• Required work:
Return every line from the one with "Record Duration := mkDuration" through the one with "if pyside_present env then", inclusive, exactly as it appears below.
BEGIN
Lemma compile_bodies_keep host es : forall c c', Forall (registered (functions_in c)) es -> for_every (compile_body host) es c = Some (c', tt) ->
  exists told, emitted (cp_unit c') = emitted (cp_unit c) ++ told /\
    Forall2 (fun e ir => keeps_body (entry_ir e) ir) (filter (fun e => mir_function_is_template (functions_in c) (entry_ir e) = false) es) told.
Proof.
  induction es as [|e es IH]; intros c c' Hn H; cbn [for_every] in H.
  { injection H as <-. exists []. split; [by rewrite app_nil_r|constructor]. }
  apply Forall_cons in Hn as [_ Hn]. unfold mbind, Compile_bind in H. destruct (compile_body host e c) as [[c1 []]|] eqn:H1; [|done].
  destruct (compile_body_keeps host e c c1 H1) as (Hg & irs1 & U1 & E1).
  destruct (IH c1 c') as (irs2 & U2 & E2); [|done|].
  { eapply Forall_impl; [exact Hn|]. intros x. by apply registered_later. }
  exists (irs1 ++ irs2). split; [by rewrite U2, U1, app_assoc|].
  assert (Hsame : filter (fun e => mir_function_is_template (functions_in c1) (entry_ir e) = false) es =
    filter (fun e => mir_function_is_template (functions_in c) (entry_ir e) = false) es).
  { clear -Hn Hg. induction Hn as [|x es (p & f & Hp & Hf) _ IH]; [done|]. rewrite !filter_cons, IH.
    by rewrite (template_same (functions_in c) (functions_in c1) (entry_ir x) p f Hg Hp Hf). }
  rewrite Hsame in E2. rewrite filter_cons. destruct (mir_function_is_template _ (entry_ir e)).
  - subst irs1. by rewrite decide_False.
  - destruct E1 as (ir & -> & Hir). rewrite decide_True by done. by constructor.
Qed.

(** C13: The passes keep the blocks of a body.  Code generation is told one body for
    each body of the build that is no template, in their order, and block by block
    it is the body of the build: as many blocks, at the same places, with the same
    ids, and where a block ended in its one terminator it still does, whatever
    folding, drop elaboration and the endings insert, flag or take out.  So does
    instantiation, for the bodies of instances; and bodies of basic blocks (ids
    apart, a terminator at the end and nowhere else) stay such. *)
Theorem bodies_told_are_basic host entries c c' : Forall (registered (functions_in c)) entries ->
  for_every (compile_body host) entries c = Some (c', tt) ->
  exists told, emitted (cp_unit c') = emitted (cp_unit c) ++ told /\
    let kept e ir := Forall2 (fun b b' => block_id b' = block_id b /\ (ends_once (insts b) -> ends_once (insts b')))
                       (blocks (entry_ir e)) (blocks ir) in
    Forall2 kept (filter (fun e => mir_function_is_template (functions_in c) (entry_ir e) = false) entries) told /\
    (Forall (fun e => basic_body (entry_ir e)) entries -> Forall basic_body told) /\
    forall type_addr str_addr args generic instance w w' ir,
      mir_instantiate type_addr str_addr args generic instance w = Some (w', ir) ->
      Forall2 (fun b b' => block_id b' = block_id b /\ (ends_once (insts b) -> ends_once (insts b'))) (blocks generic) (blocks ir) /\
      (basic_body generic -> basic_body ir).
Proof.
  intros Hn H. destruct (compile_bodies_keep host entries c c' Hn H) as (told & Ht & Hk).
  exists told. split; [done|]. split; [exact Hk|]. split.
  - intros He. assert (Hf : Forall (fun e => basic_body (entry_ir e))
      (filter (fun e => mir_function_is_template (functions_in c) (entry_ir e) = false) entries)) by (apply Forall_forall; intros e [_ Hin]%list_elem_of_filter; by eapply Forall_forall in He).
    revert Hf. clear -Hk. induction Hk as [|e ir es irs H _ IH]; [constructor|]. intros [Hb Hf]%Forall_cons.
    constructor; [by eapply keeps_basic|auto].
  - intros type_addr str_addr args generic instance w w' ir H'. apply instances_keep in H'. split; [exact H'|]. by apply keeps_basic.
Qed.
(** Lines 148-167: the candidate format descriptor. *)
Definition candidate_nBlockAlign (c : wasapiContext) : Z :=
  int_div (int_mul (channelCount c) bitsPerSample) 8.

Definition candidate_channelMask (c : wasapiContext) : Z :=
  if channelCount c =? 1 then _SPEAKER_FRONT_CENTER
  else if channelCount c =? 2 then Z.lor _SPEAKER_FRONT_LEFT _SPEAKER_FRONT_RIGHT
  else 0.

Definition candidateFormat (c : wasapiContext) : _WAVEFORMATEXTENSIBLE :=
  let nBlockAlign := candidate_nBlockAlign c in
  let channelMask := uint32 (candidate_channelMask c) in
  {| wFormatTag := _WAVE_FORMAT_EXTENSIBLE;
     nChannels := uint16 (channelCount c);
     nSamplesPerSec := uint32 (sampleRate c);
     nAvgBytesPerSec := uint32 (int_mul (sampleRate c) nBlockAlign);
     nBlockAlign := uint16 nBlockAlign;
     wBitsPerSample := bitsPerSample;
     cbSize := 0x16;
     Samples := bitsPerSample;
     dwChannelMask := channelMask;
     SubFormat := _KSDATAFORMAT_SUBTYPE_IEEE_FLOAT |}.

Definition format_not_supported : errval :=
  Errorf "oto: the specified format is not supported (there is the closest format instead)"%string [].

Definition initOnCOMThread : M error :=
  _ <-! _CoCreateInstance ;;
  defer (emit EnumeratorRelease) (
    _ <-! enumerator_GetDefaultAudioEndPoint ;;
    defer (emit DeviceRelease) (
      client <-! device_Activate ;;
      modify (set_client client) ;;
      check! client_SetClientProperties 0 _AudioCategory_Other ;;
      c <- get ;;
      let f := candidateFormat c in
      closest <-! client_IsFormatSupported _AUDCLNT_SHAREMODE_SHARED f ;;
      match closest with
      | Some _ => ret (Some format_not_supported)
      | None =>
        modify (set_mixFormat (Some f)) ;;
        c <- get ;;
        check! client_Initialize _AUDCLNT_SHAREMODE_SHARED
          (Z.lor _AUDCLNT_STREAMFLAGS_EVENTCALLBACK _AUDCLNT_STREAMFLAGS_NOPERSIST)
          (mixFormat c) ;;
        frames <-! client_GetBufferSize ;;
        modify (set_bufferFrames frames) ;;
        renderClient <-! client_GetService ;;
        modify (set_renderClient renderClient) ;;
        ev <-! windows_CreateEventEx ;;
        modify (set_sampleReadyEvent ev) ;;
        c <- get ;;
        check! client_SetEventHandle (sampleReadyEvent c) ;;
        check! client_Start ;;
        emit GoRenderThread ;;
        ret None
      end)).

(* ================================================================= *)
(** ** The fill cycle: [writeOnRenderThread] *)

(** Early returns of a function whose body may also panic. *)
Definition check_out (m : M error) (k : M outcome) : M outcome :=
  bind m (fun e => match e with Some _ => ret (Return e) | None => k end).

Definition check_val_out {A : Type} (m : M (A * error)) (k : A -> M outcome)
  : M outcome :=
  bind m (fun r => match snd r with
                   | Some e => ret (Return (Some e))
                   | None => k (fst r)
                   end).

Definition or_panic {A : Type} (o : option A) (msg : string) (k : A -> M outcome)
  : M outcome :=
  match o with
  | Some a => k a
  | None => ret (Panic msg)
  end.

Notation "'check!!' m ;; k" := (check_out m k)
  (at level 61, m at next level, right associativity) : drv_scope.
Notation "x <-!! m ;; k" := (check_val_out m (fun x => k))
  (at level 61, m at next level, right associativity) : drv_scope.

(** Lines 269-274: make room for [buflen] samples, then go on with the
    buffer. *)
Definition grow_buf (b : slice) (buflen : Z) (k : slice -> M outcome)
  : M outcome :=
  if cap b <? buflen then
    or_panic (make buflen) "makeslice: len out of range" (fun b' =>
      emit (MakeFloat32s buflen) ;;
      k b')
  else
    or_panic (reslice b buflen) "slice bounds out of range" k.

Definition writeOnRenderThread : M outcome :=
  emit MutexLock ;;
  defer (emit MutexUnlock) (
    paddingFrames <-!! client_GetCurrentPadding ;;
    c <- get ;;
    let frames := uint32 (bufferFrames c - paddingFrames) in
    if frames <=? 0 then ret (Return None)
    else
      dstBuf <-!! renderClient_GetBuffer frames ;;
      let buflen := int_mul (int frames) (channelCount c) in
      grow_buf (buf c) buflen (fun b =>
        modify (set_buf b) ;;
        c <- get ;;
        mux_ReadFloat32s (buf c) ;;
        emit (CopyToDevice dstBuf (Z.min buflen (len (buf c)))) ;;
        check!! renderClient_ReleaseBuffer frames 0 ;;
        c <- get ;;
        or_panic (reslice (buf c) 0) "slice bounds out of range" (fun b0 =>
          modify (set_buf b0) ;;
          ret (Return None)))).

(* ================================================================= *)
(** ** The render loop *)

Definition wait_failed (evt : Z) : errval :=
  Errorf "oto: WaitForSingleObject failed: returned value: %d" [evt].

(** [loopOnRenderThread] leaves its [for] only by returning.  [fuel] bounds
    the number of wake-ups followed; [None] means the loop is still
    waiting when the fuel is spent. *)
Fixpoint loopOnRenderThread (fuel : nat) : M (option outcome) :=
  match fuel with
  | O => ret None
  | S fuel' =>
    c <- get ;;
    r <- windows_WaitForSingleObject (sampleReadyEvent c) INFINITE ;;
    match snd r with
    | Some e => ret (Some (Return (Some e)))
    | None =>
      let evt := fst r in
      if negb (evt =? WAIT_OBJECT_0) then
        ret (Some (Return (Some (wait_failed evt))))
      else
        o <- writeOnRenderThread ;;
        match o with
        | Return None => loopOnRenderThread fuel'
        | _ => ret (Some o)
        end
    end
  end.

(** [c.err.TryStore(err)] *)
Definition err_TryStore (e : error) : M unit :=
  modify (fun c => set_err (TryStore (err c) e) c).

(** Lines 211-227: the body of the render goroutine.  [Some (Return None)]
    is the goroutine's end, [Some (Panic _)] a crash, [None] a loop still
    running. *)
Definition renderThread (fuel : nat) : M (option outcome) :=
  e <- _CoInitializeEx _COINIT_MULTITHREADED ;;
  match e with
  | Some _ =>
    _ <- client_Stop ;;
    err_TryStore e ;;
    ret (Some (Return None))
  | None =>
    r <- loopOnRenderThread fuel ;;
    match r with
    | None => ret None
    | Some (Return (Some e')) =>
      _ <- client_Stop ;;
      err_TryStore (Some e') ;;
      _CoUninitialize ;;
      ret (Some (Return None))
    | Some o =>
      _CoUninitialize ;;
      ret (Some o)
    end
  end.

(* ================================================================= *)
(** ** Control: [Suspend], [Resume], [Err] *)

(** [comThread.Run]: the caller hands [f] to the worker and waits until it
    has run; for the caller that is running [f]. *)
Definition comThread_Run {A : Type} (f : M A) : M A := f.

(** In both, [cerr] is nil unless the job assigns the client's error to
    it. *)
Definition Suspend : M error :=
  comThread_Run (
    emit MutexLock ;;
    defer (emit MutexUnlock) (
      check! client_Stop ;;
      ret None)).

Definition Resume : M error :=
  comThread_Run (
    emit MutexLock ;;
    defer (emit MutexUnlock) (
      check! client_Start ;;
      ret None)).

Definition Err (c : wasapiContext) : error := Load (err c).

(* ================================================================= *)
(** ** Construction: [newWASAPIContext] *)

(** The context literal of [newWASAPIContext]: every field not named there
    has its zero value. *)
Definition new_context (sampleRate channelCount mux : Z) : wasapiContext :=
  {| sampleRate := sampleRate;
     channelCount := channelCount;
     mux := mux;
     err := atomicError_zero;
     sampleReadyEvent := 0;
     client := 0;
     mixFormat := None;
     bufferFrames := 0;
     renderClient := 0;
     buf := nil_slice |}.

(** What the caller of [newCOMThread] gets: the worker's [CoInitializeEx]
    decides (the two goroutines are followed step by step in
    [COMThread] below). *)
Definition newCOMThread (P : Platform) (log : list Call)
  : error * list Call :=
  let h := log ++ [CoInitializeEx _COINIT_MULTITHREADED] in
  (r_err (P h), h).

Definition newWASAPIContext (sampleRate channelCount mux : Z)
  (P : Platform) (log : list Call)
  : (option wasapiContext * error) * list Call :=
  let (e, h) := newCOMThread P log in
  match e with
  | Some _ => ((None, e), h)
  | None =>
    let c := new_context sampleRate channelCount mux in
    let (cerr, s) := comThread_Run initOnCOMThread P (mkState c h) in
    match cerr with
    | Some _ => ((None, cerr), st_log s)
    | None => ((Some (st_ctx s), None), st_log s)
    end
  end.

(* ================================================================= *)
(** ** The apartment worker: [newCOMThread], goroutine by goroutine *)

Module COMThread.

(** Where the caller of [newCOMThread] stands. *)
Inductive caller_pc : Type :=
| c_go                        (* channels made, about to start the goroutine *)
| c_recv                      (* line 52: [<-errCh] *)
| c_returned (e : error).     (* [return nil, err] or [return &comThread{..}, nil] *)

(** Where the worker goroutine stands. *)
Inductive worker_pc : Type :=
| w_unborn
| w_coinit                    (* line 40, OS thread locked *)
| w_send (e : errval)         (* line 41: [errCh <- err] *)
| w_close                     (* line 45: [close(errCh)] *)
| w_range                     (* line 47: [for f := range funcCh] *)
| w_exited.                   (* deferred calls done, goroutine over *)

Record sys : Type := mkSys {
  caller : caller_pc;
  worker : worker_pc;
  errCh_closed : bool;
  funcCh_closed : bool
}.

Definition init : sys := mkSys c_go w_unborn false false.

Section Steps.

(** What the worker's [_CoInitializeEx] returns. *)
Variable coinit : error.

(** The caller's moves.  Both channels are unbuffered: a receive on
    [errCh] completes together with the worker's pending send, or
    yields the zero value once the channel is closed. *)
Definition caller_steps (s : sys) : list sys :=
  match caller s with
  | c_go =>
    match worker s with
    | w_unborn => [mkSys c_recv w_coinit (errCh_closed s) (funcCh_closed s)]
    | _ => []
    end
  | c_recv =>
    match worker s with
    | w_send e =>
      [mkSys (c_returned (Some e)) w_close (errCh_closed s) (funcCh_closed s)]
    | _ =>
      if errCh_closed s
      then [mkSys (c_returned None) (worker s) true (funcCh_closed s)]
      else []
    end
  | c_returned _ => []
  end.
Lemma Lock_dtor_debug_free (who : thread) (w : World) :
  LockImpl.available who (lock_ (self w)) = true ->
  Lock_dtor false who w =
  let w' := mkWorld (self w)
                    (log w ++ [Called mDestroy who; OnMutex pLock who;
                               OnMutex pUnlock who]) in
  if 0 =? recursion_count_shadow_ (self w) then Returns tt w' else Aborts w'.
Proof.
  destruct w as [[m n u a c] h]. cbn [self lock_ log]. intros Hav.
  run_method. rewrite Hav. reduce_method.
  rewrite (Unlock_grant _ _ Hav). reduce_method.
  rewrite <- !app_assoc. cbn [app].
  destruct (0 =? n); reflexivity.
Qed.


Lemma holder_reads_depth
      (NDEBUG : bool) (who : thread) (d : Z) (w : World) :
  1 <= d -> held_at who d (self w) ->
  exists w',
    GetCurrentThreadRecursionCount NDEBUG who w = Returns d w' /\
    self w' = self w /\
    log w' = log w ++ GetCurrentThreadRecursionCount_trace NDEBUG who.
Proof.
  intros Hd [Hn Hm]. destruct NDEBUG.
  - rewrite GetCurrentThreadRecursionCount_production, Hn.
    eexists. split; [reflexivity|]. cbn [self log]. auto.
  - rewrite GetCurrentThreadRecursionCount_debug_free
      by (rewrite Hm; apply available_mutex_at).
    cbv zeta. rewrite Hn.
    replace (d >=? 1) with true by (symmetry; apply Z.geb_le; lia).
    eexists. split; [reflexivity|]. cbn [self log]. auto.
Qed.
(** * useDatePicker: a shallow embedding of the date-range picker hook

    Source: [src/datePicker/useDatePicker/useDatePicker.ts].

    The hook keeps seven state slices ([useState]) and exposes handlers
    that read the slices captured by the current render and queue setter
    calls.  A handler is embedded as a function from the captured
    snapshot to the list of setter and callback calls it performs, in
    program order; [run] applies the queued calls the way React does
    after the handler has returned.

    A [Date] is the time value of a valid JavaScript date (milliseconds
    since the epoch).  The calendar functions the hook imports from
    date-fns are an interface ([DateFns]); the helpers it imports from
    [./useDatePicker.utils] are section variables.

    Not embedded: the registration of the window listeners, the timing
    of [throttle] (a delivered key-down is embedded, a dropped one makes
    no call), the effect that follows [focusedDate], the input refs and
    the presentation flags of [getDateProps]. *)

From Stdlib Require Import ZArith List String Ascii Bool Lia.
Import ListNotations.
Local Open Scope Z_scope.

(* ------------------------------------------------------------------ *)
(** ** Dates, durations, intervals *)

Definition Date := Z.

(** date-fns [isAfter] and [isBefore] compare time values; so do the
    relational operators [<] and [>] on two JavaScript dates. *)
Definition isAfter (date dateToCompare : Date) : bool := dateToCompare <? date.
Definition isBefore (date dateToCompare : Date) : bool := date <? dateToCompare.

(** date-fns [Duration]; an absent field counts as zero. *)
Record Duration := mkDuration {
  years : Z; months : Z; weeks : Z; days : Z;
  hours : Z; minutes : Z; seconds : Z
}.
(** The first import stands under a bare [except:], the second one under
    [except Exception, e]. *)
Definition _init_pyside (self : Engine) : M World unit :=
  if pyside_present env then
    log_debug self "PySide detected - Tank will use the existing version."
  else
    log_debug self "PySide not detected - Tank will add it to the setup now..." ;;
    (if String.eqb (sys_platform env) "darwin" then
       let pyside_path :=
         os_path_join env (disk_location env (instance_name self))
           ["resources"; "pyside112_py26_qt471_mac"; "python"] in
       sys_path_append pyside_path
     else if String.eqb (sys_platform env) "win32" then
       let pyside_path :=
         os_path_join env (disk_location env (instance_name self))
           ["resources"; "pyside111_py26_qt471_win64"; "python"] in
       sys_path_append pyside_path ;;
       let dll_path :=
         os_path_join env (disk_location env (instance_name self))
           ["resources"; "pyside111_py26_qt471_win64"; "lib"] in
       let! path := environ_get "PATH" "" in
       let path := path +:+ ";" +:+ dll_path in
       environ_set "PATH" path
     else if String.eqb (sys_platform env) "linux2" then
       let pyside_path :=
         os_path_join env (disk_location env (instance_name self))
           ["resources"; "pyside112_py26_qt471_linux"; "python"] in
       sys_path_append pyside_path
     else log_error self "Unknown platform - cannot initialize PySide!") ;;
    try_except import_PySide is_Exception
      (fun e =>
         log_error self ("PySide could not be imported! Tank Apps using pyside will not "
                         +:+ "operate correctly! Error reported: " +:+ exc_value e)).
END
• Finished task:
Record Duration := mkDuration {
  years : Z; months : Z; weeks : Z; days : Z;
  hours : Z; minutes : Z; seconds : Z
}.
(** The first import stands under a bare [except:], the second one under
    [except Exception, e]. *)
Definition _init_pyside (self : Engine) : M World unit :=
  if pyside_present env then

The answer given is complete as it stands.